- Theatrical release poster
- Directed by: Vinay Ratnam
- Written by: Vinay Ratnam
- Produced by: Chinta Vineesha Reddy; Chinta Gopala Krishna Reddy;
- Starring: Vamsi Tummala; Sandhya Vasishta;
- Cinematography: Akshay Ram Podishetti
- Edited by: Anwar Ali
- Music by: Chandra Sekhar–Ravi Cherukuri
- Production company: Srichakraas Entertainments
- Distributed by: Bunny Vas Entertainments; Vamshi Nandipati Entertainments;
- Release date: 6 February 2026;
- Running time: 140 minutes
- Country: India
- Language: Telugu

= Sri Chidambaram Garu =

2026 Indian Telugu-language film

Sri Chidambaram Garu is a 2026 Indian Telugu-language comedy drama film written and directed by Vinay Ratnam (in his feature film directorial debut). The film stars Vamsi Tummala and Sandhya Vasishta.

== Music ==
The background score and songs were composed by Chandra Sekhar–Ravi Cherukuri.

Track listing
| No. | Title | Lyrics | Singer(s) | Length |
|---|---|---|---|---|
| 1. | "Velle Darilona" | Chandra Sekhar | M. M. Keeravani | 4:34 |
| 2. | "Chinnodi Gundello" | Koti Mamidala, Chandra Sekhar | Karthik, Manisha Eerabathini | 3:45 |
| 3. | "Nijamena Sad" | Ravi Cherukuri, Vinay Ratnam | Rajashekar Katlakunta | 2:45 |
| 4. | "Nenela Undaalila" | Koti Mamidala | Pranathi, MG Narasimha | 3:46 |
| 5. | "Asalu Sangathe Telusuko" | Rahman | Krishna Tejaswi | 4:41 |
| Total length: |  |  |  | 19:31 |

== Release ==
Sri Chidambaram Garu was released theatrically on 6 February 2026. The film underperformed at the box office. It was later released on ETV Win on 26 February 2026.

== Reception ==
Suresh Kavirayani of Cinema Express rated the film 3/5 stars and wrote, "Sri Chidambaram Garu is a pleasant rural drama narrated with simplicity and sincerity. Though the second half has a few hiccups, the film feels like a breath of fresh air amid routine violent and mass masala entertainers." Srivathsan Nadadhur of The Hindu wrote, "Director Vinay Ratnam’s simple story comes alive with its delectable imagery, soothing music and impressive performances".
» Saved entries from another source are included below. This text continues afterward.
(** C4: when the loop of [profile_rules] comes to group [sgid] and the
    first [k] reads of the cache (k < 20) miss it, each miss is followed by
    a sleep of 200 ms.  If the next read finds the group, the build goes on
    with the group's rules, and a profile of that one group is returned; if
    the 20th read misses it as well, [KeyError] is raised to the caller
    after 20 reads and 19 sleeps, and no document is returned. *)
Theorem profile_rules_retry interference sgid rest inb outb (w : world) k :
  k < 20 →
  (∀ j, j < k →
     cache_lookup (self (Nat.iter j (fail_once interference) w)) sgid =
       Raise KeyError) →
  let wk := Nat.iter k (fail_once interference) w in
  trace (after_attempt wk) =
    trace w ++ concat (replicate k [EvAcquire SgsLock; EvRelease SgsLock;
                                    EvSleep 200])
            ++ [EvAcquire SgsLock; EvRelease SgsLock]
  ∧ (∀ rules, cache_lookup (self wk) sgid = Ok rules →
       profile_rules_from interference (sgid :: rest) inb outb w =
         (io ← lift (translate_rules rules inb outb);
          profile_rules_from interference rest io.1 io.2) (after_attempt wk))
  ∧ (∀ rules io, cache_lookup (self wk) sgid = Ok rules →
       translate_rules rules inb outb = Ok io → rest = [] →
       profile_rules_from interference (sgid :: rest) inb outb w =
         (Ok {| inbound_rules := io.1; outbound_rules := io.2 |},
          after_attempt wk))
  ∧ (k = 19 → cache_lookup (self wk) sgid = Raise KeyError →
       profile_rules_from interference (sgid :: rest) inb outb w =
         (Raise KeyError, after_attempt wk)).
Proof.
  intros Hk Hfail wk.
  assert (Hwait : wait_for_rules interference 20 sgid w =
                  wait_for_rules interference (S (19 - k)) sgid wk).
  { replace 20 with (S (k + (19 - k))) by lia.
    by apply wait_after_failures. }
  assert (Hfound : ∀ rules, cache_lookup (self wk) sgid = Ok rules →
       profile_rules_from interference (sgid :: rest) inb outb w =
         (io ← lift (translate_rules rules inb outb);
          profile_rules_from interference rest io.1 io.2) (after_attempt wk)).
  { intros rules Hok. rewrite profile_rules_from_cons, Hwait.
    by rewrite (wait_found _ _ _ _ rules). }
  repeat split.
  - unfold after_attempt; simpl. unfold wk.
    rewrite trace_after_failures. by rewrite <- app_assoc.
  - exact Hfound.
  - intros rules io Hok Hio ->. rewrite (Hfound rules Hok).
    unfold_M. by rewrite Hio.
  - intros -> Hmiss. rewrite profile_rules_from_cons, Hwait.
    change (S (19 - 19)) with 1. by rewrite wait_give_up.
Qed.

(** The theorem [profile_rules_retry] for the profile of the one group [a]:
    when nobody caches the group, the 20th read fails and [KeyError] is
    raised after 19 sleeps; when the group is cached during the third
    sleep, the fourth read finds it and the build returns. *)
Lemma profile_rules_retry_witness :
  (let r := profile_rules no_interference "a"
              (world_of (transport_with ∅ ∅) ∅) in
   r.1 = Raise KeyError ∧ yields r.2 = 19)
  ∧ (let r := profile_rules a_arrives_late "a"
                (world_of (transport_with ∅ ∅) ∅) in
     (∃ doc, r.1 = Ok doc) ∧ yields r.2 = 3).
Proof.
  split.
  - destruct (profile_rules_retry no_interference "a" [] [] []
                (world_of (transport_with ∅ ∅) ∅) 19) as (_ & _ & _ & H).
    + lia.
    + intros j Hj. clear Hj. induction j as [|j IH]; [reflexivity|].
      simpl. exact IH.
    + change (profile_rules no_interference "a"
                (world_of (transport_with ∅ ∅) ∅))
        with (profile_rules_from no_interference ["a"] [] []
                (world_of (transport_with ∅ ∅) ∅)).
      rewrite H; [split; reflexivity|reflexivity|].
      generalize 19. intros n. induction n as [|n IH]; [reflexivity|].
      simpl. exact IH.
  - destruct (profile_rules_retry a_arrives_late "a" [] [] []
                (world_of (transport_with ∅ ∅) ∅) 3) as (_ & _ & H & _).
    + lia.
    + intros j Hj.
      destruct j as [|[|[|j]]]; [reflexivity|reflexivity|reflexivity|lia].
    + change (profile_rules a_arrives_late "a"
                (world_of (transport_with ∅ ∅) ∅))
        with (profile_rules_from a_arrives_late ["a"] [] []
                (world_of (transport_with ∅ ∅) ∅)).
      erewrite H; [split; [eexists; reflexivity|reflexivity]| | |reflexivity].
      * reflexivity.
      * vm_compute. reflexivity.
Defined.

(** ** Endpoints and configuration *)

(** C8: [endpoint_deleted] issues one call to the store, the delete of the
    key that [key_for_endpoint] gives for the port's host, the orchestrator
    "openstack", the port's device and the port's id, and returns normally
    whether or not the key was there; when the store reports that the key
    is not found, nothing in the store changes.  Nothing is written, and no
    other key, the keys of the profile documents included, is deleted or
    changed. *)
Theorem endpoint_deleted_ok key_for_endpoint (port : port) (w : world) :
  let key := key_for_endpoint (binding_host_id port) "openstack"
               (device_id port) (port_id port) in
  let w' := {| self := self w; etcd := delete key (etcd w);
               trace := trace w ++ [EvDelete key]; yields := yields w |} in
  port_etcd_key key_for_endpoint port = key
  ∧ endpoint_deleted key_for_endpoint port w = (Ok tt, w')
  ∧ store_calls (trace w') = store_calls (trace w) ++ [EvDelete key]
  ∧ writes (trace w') = writes (trace w)
  ∧ (∀ k, k ≠ key → etcd w' !! k = etcd w !! k)
  ∧ (∀ (key_for_profile_rules key_for_profile_tags : string → string) pid,
       key_for_profile_rules pid ≠ key → key_for_profile_tags pid ≠ key →
       etcd w' !! key_for_profile_rules pid =
         etcd w !! key_for_profile_rules pid
       ∧ etcd w' !! key_for_profile_tags pid =
           etcd w !! key_for_profile_tags pid)
  ∧ ((client_delete key w).1 = Raise EtcdKeyNotFound → etcd w' = etcd w).
Proof.
  intros key w'. split; [reflexivity|]. repeat split.
  - unfold endpoint_deleted, client_delete, port_etcd_key. unfold_M.
    fold key. destruct (etcd w !! key); reflexivity.
  - unfold store_calls, w'; simpl. by rewrite List.filter_app.
  - unfold writes, w'; simpl. rewrite omap_app. simpl. by rewrite app_nil_r.
  - intros k Hk. unfold w'; simpl. by rewrite lookup_delete_ne.
  - unfold w'; simpl. by rewrite lookup_delete_ne.
  - unfold w'; simpl. by rewrite lookup_delete_ne.
  - unfold client_delete, w'; simpl.
    destruct (etcd w !! key) eqn:Hkey; simpl; [discriminate|].
    intros _. by apply delete_id.
Qed.

(** The theorem [endpoint_deleted_ok] on an empty store: the key is already
    absent, the call returns normally and the store stays empty. *)
Lemma endpoint_deleted_ok_witness :
  (endpoint_deleted example_key_for_endpoint (example_port ["sg-1"])
     (world_of (__init__ 0) ∅)).1 = Ok tt
  ∧ etcd (endpoint_deleted example_key_for_endpoint (example_port ["sg-1"])
            (world_of (__init__ 0) ∅)).2 = ∅.
Proof.
  destruct (endpoint_deleted_ok example_key_for_endpoint
              (example_port ["sg-1"]) (world_of (__init__ 0) ∅))
    as (_ & Hrun & _ & _ & _ & _ & Habsent).
  rewrite Hrun. split; [reflexivity|].
  apply Habsent. reflexivity.
Defined.

(** C9: [port_etcd_data] returns the same document for the same port in
    whatever world it runs, and changes nothing; and when the store holds
    "tap" under the InterfacePrefix key and "true" under the readiness key,
    [provide_felix_config] reads the two keys and writes nothing. *)
Theorem document_and_config_idempotent READY_KEY key_for_config
    (port : port) (w1 w2 w : world) :
  etcd w !! key_for_config "InterfacePrefix" = Some (Plain "tap") →
  etcd w !! READY_KEY = Some (Plain "true") →
  (∃ data, port_etcd_data port w1 = (Ok data, w1)
           ∧ port_etcd_data port w2 = (Ok data, w2))
  ∧ provide_felix_config READY_KEY key_for_config w =
      (Ok tt, {| self := self w; etcd := etcd w;
                 trace := trace w ++ [EvRead (key_for_config "InterfacePrefix");
                                      EvRead READY_KEY];
                 yields := yields w |})
  ∧ writes (trace (provide_felix_config READY_KEY key_for_config w).2) =
      writes (trace w).
Proof.
  intros Hprefix Hready.
  assert (Hrun : provide_felix_config READY_KEY key_for_config w =
      (Ok tt, {| self := self w; etcd := etcd w;
                 trace := trace w ++ [EvRead (key_for_config "InterfacePrefix");
                                      EvRead READY_KEY];
                 yields := yields w |})).
  { unfold provide_felix_config, client_read. unfold_M. simpl.
    rewrite Hprefix. simpl. rewrite Hready. simpl.
    f_equal. apply world_eq; simpl; try done. by rewrite <- app_assoc. }
  repeat split.
  - unfold port_etcd_data. unfold_M.
    destruct (foldl add_fixed_ip _ (fixed_ips port)) as [[data v4] v6].
    eexists. split; reflexivity.
  - exact Hrun.
  - rewrite Hrun. unfold writes; simpl. rewrite omap_app. simpl.
    by rewrite app_nil_r.
Qed.

(** The theorem [document_and_config_idempotent] on a store that is already
    configured. *)
Lemma document_and_config_idempotent_witness :
  writes (trace (provide_felix_config example_READY_KEY example_key_for_config
                   (world_of (__init__ 0) configured_store)).2) = []
  ∧ etcd (provide_felix_config example_READY_KEY example_key_for_config
            (world_of (__init__ 0) configured_store)).2 = configured_store.
Proof.
  destruct (document_and_config_idempotent example_READY_KEY
              example_key_for_config (example_port ["sg-1"])
              (world_of (__init__ 0) ∅) (world_of (__init__ 0) ∅)
              (world_of (__init__ 0) configured_store))
    as (_ & Hrun & Hwrites).
  - vm_compute. reflexivity.
  - vm_compute. reflexivity.
  - split; [exact Hwrites|]. rewrite Hrun. reflexivity.
Defined.

(** ** A freshly constructed instance *)

Lemma provide_felix_config_self READY_KEY key_for_config (w : world) :
  self (provide_felix_config READY_KEY key_for_config w).2 = self w.
Proof.
  unfold provide_felix_config, client_read, client_write, value_is.
  unfold_M. simpl.
  destruct (etcd w !! key_for_config "InterfacePrefix") as [prefix|]; simpl;
    [|reflexivity].
  destruct (etcd w !! READY_KEY) as [ready|]; simpl;
    repeat (case_match; simpl in *; simplify_eq; try reflexivity).
Qed.

Lemma endpoint_deleted_self key_for_endpoint (port : port) (w : world) :
  self (endpoint_deleted key_for_endpoint port w).2 = self w.
Proof.
  unfold endpoint_deleted, client_delete. unfold_M.
  destruct (etcd w !! port_etcd_key key_for_endpoint port); reflexivity.
Qed.

Lemma profile_rules_no_semaphore interference profile_id (w : world) :
  _sgs_semaphore (self w) = None →
  profile_rules interference profile_id w = (Raise AttributeError, w).
Proof.
  intros Hsem. unfold profile_rules, profile_tags, split.
  destruct (split_go underscore "" profile_id) as [|sgid rest] eqn:Htags.
  { by apply split_go_nonempty in Htags. }
  rewrite profile_rules_from_cons. simpl. unfold_M.
  by rewrite read_rules_no_semaphore.
Qed.

(** C10: the constructor leaves [sgs], [_sgs_semaphore], [needed_profiles]
    and [profile_semaphore] unassigned, and the methods that run on a fresh
    instance do not assign them; so on a fresh instance
    [security_group_updated], [profile_rules] and [write_profile_to_etcd]
    raise [AttributeError] and change nothing, for every group and every
    profile identifier. *)
Theorem fresh_instance_attribute_error interference set_order READY_KEY
    key_for_config key_for_endpoint key_for_profile_rules key_for_profile_tags
    (d : nat) (store : gmap string etcd_value) (tr : list event) (y : nat)
    (sg : security_group) (profile_id : string) (port : port) :
  let w := {| self := __init__ d; etcd := store; trace := tr; yields := y |} in
  (_sgs_semaphore (__init__ d) = None ∧ sgs (__init__ d) = None
   ∧ profile_semaphore (__init__ d) = None
   ∧ needed_profiles (__init__ d) = None)
  ∧ security_group_updated interference set_order key_for_profile_rules
      key_for_profile_tags sg w = (Raise AttributeError, w)
  ∧ profile_rules interference profile_id w = (Raise AttributeError, w)
  ∧ write_profile_to_etcd interference key_for_profile_rules
      key_for_profile_tags profile_id w = (Raise AttributeError, w)
  ∧ self (provide_felix_config READY_KEY key_for_config w).2 = __init__ d
  ∧ self (endpoint_deleted key_for_endpoint port w).2 = __init__ d
  ∧ self (resync_endpoints w).2 = __init__ d
  ∧ self (resync_security_groups w).2 = __init__ d.
Proof.
  intros w.
  assert (Hrules : profile_rules interference profile_id w =
                   (Raise AttributeError, w))
    by (by apply profile_rules_no_semaphore).
  repeat split; try done.
  - unfold write_profile_to_etcd. unfold_M. by rewrite Hrules.
  - by rewrite provide_felix_config_self.
  - by rewrite endpoint_deleted_self.
Qed.

(** ** Security group updates *)

Lemma writes_app (tr1 tr2 : list event) :
  writes (tr1 ++ tr2) = writes tr1 ++ writes tr2.
Proof. unfold writes. by rewrite omap_app. Qed.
Sanjana Pulugurtha of The Times of India rated the film 3/5 stars and wrote, "It may not be a flawless drama, but it carries a gentle reminder: confidence isn’t about perfect eyes or perfect lives, it’s about finally looking at yourself with kindness, even in a world that has always asked you to hide." A critic from Sakshi Post rated the film 2/5 stars and wrote, "Sri Chidambaram Garu has good intentions but fails to convert them into an engaging film. Its excessive simplicity, sluggish pacing, and lack of strong conflict make it feel stretched and underwhelming."